*WHAT IS NEEDED:*
Find the line containing "bind. rewrite A." in the entries below. Restate it and each line after it, word for word, up to and including the line containing "assert (Ad : Container.addressed".

*INPUT DATA:*

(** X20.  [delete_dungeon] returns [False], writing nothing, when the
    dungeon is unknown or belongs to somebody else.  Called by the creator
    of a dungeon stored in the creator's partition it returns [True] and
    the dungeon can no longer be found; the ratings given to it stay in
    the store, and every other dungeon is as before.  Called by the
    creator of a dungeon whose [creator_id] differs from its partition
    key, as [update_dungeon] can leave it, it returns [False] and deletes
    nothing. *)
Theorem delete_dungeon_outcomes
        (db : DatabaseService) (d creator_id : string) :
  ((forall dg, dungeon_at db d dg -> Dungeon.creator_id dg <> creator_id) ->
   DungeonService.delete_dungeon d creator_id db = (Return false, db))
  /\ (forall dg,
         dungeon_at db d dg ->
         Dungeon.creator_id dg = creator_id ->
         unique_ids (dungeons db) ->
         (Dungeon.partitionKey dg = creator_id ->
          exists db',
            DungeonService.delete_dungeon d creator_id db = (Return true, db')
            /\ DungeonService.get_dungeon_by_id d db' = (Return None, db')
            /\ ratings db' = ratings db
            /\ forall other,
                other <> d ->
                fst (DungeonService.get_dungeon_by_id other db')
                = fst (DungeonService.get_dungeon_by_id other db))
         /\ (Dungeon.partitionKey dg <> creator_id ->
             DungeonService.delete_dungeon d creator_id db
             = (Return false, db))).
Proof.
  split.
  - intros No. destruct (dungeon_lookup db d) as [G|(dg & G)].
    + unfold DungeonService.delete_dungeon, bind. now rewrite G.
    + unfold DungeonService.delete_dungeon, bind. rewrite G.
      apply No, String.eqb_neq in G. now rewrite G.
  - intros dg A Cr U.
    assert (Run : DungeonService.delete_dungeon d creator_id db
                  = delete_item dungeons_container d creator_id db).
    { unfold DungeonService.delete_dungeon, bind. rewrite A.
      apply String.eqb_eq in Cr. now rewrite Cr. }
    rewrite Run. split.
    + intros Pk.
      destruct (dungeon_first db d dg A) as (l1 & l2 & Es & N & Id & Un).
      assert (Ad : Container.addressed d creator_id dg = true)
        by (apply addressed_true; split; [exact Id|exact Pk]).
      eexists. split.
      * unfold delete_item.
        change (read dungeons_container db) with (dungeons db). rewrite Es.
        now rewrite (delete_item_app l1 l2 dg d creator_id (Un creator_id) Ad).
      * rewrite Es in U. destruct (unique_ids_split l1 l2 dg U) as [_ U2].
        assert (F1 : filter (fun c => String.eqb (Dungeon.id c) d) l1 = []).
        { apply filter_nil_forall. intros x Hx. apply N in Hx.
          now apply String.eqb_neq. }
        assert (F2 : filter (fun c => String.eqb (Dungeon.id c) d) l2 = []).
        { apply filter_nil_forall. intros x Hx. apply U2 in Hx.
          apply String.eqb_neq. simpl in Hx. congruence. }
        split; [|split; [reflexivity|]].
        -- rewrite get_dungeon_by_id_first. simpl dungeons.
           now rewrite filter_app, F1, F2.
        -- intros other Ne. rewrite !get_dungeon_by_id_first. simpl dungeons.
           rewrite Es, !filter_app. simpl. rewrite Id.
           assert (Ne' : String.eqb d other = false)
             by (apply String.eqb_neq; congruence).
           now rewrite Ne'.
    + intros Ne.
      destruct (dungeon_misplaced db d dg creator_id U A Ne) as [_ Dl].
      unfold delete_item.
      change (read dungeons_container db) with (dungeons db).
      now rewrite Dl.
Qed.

*RESPONSE:*
    { unfold DungeonService.delete_dungeon, bind. rewrite A.
      apply String.eqb_eq in Cr. now rewrite Cr. }
    rewrite Run. split.
    + intros Pk.
      destruct (dungeon_first db d dg A) as (l1 & l2 & Es & N & Id & Un).
      assert (Ad : Container.addressed d creator_id dg = true)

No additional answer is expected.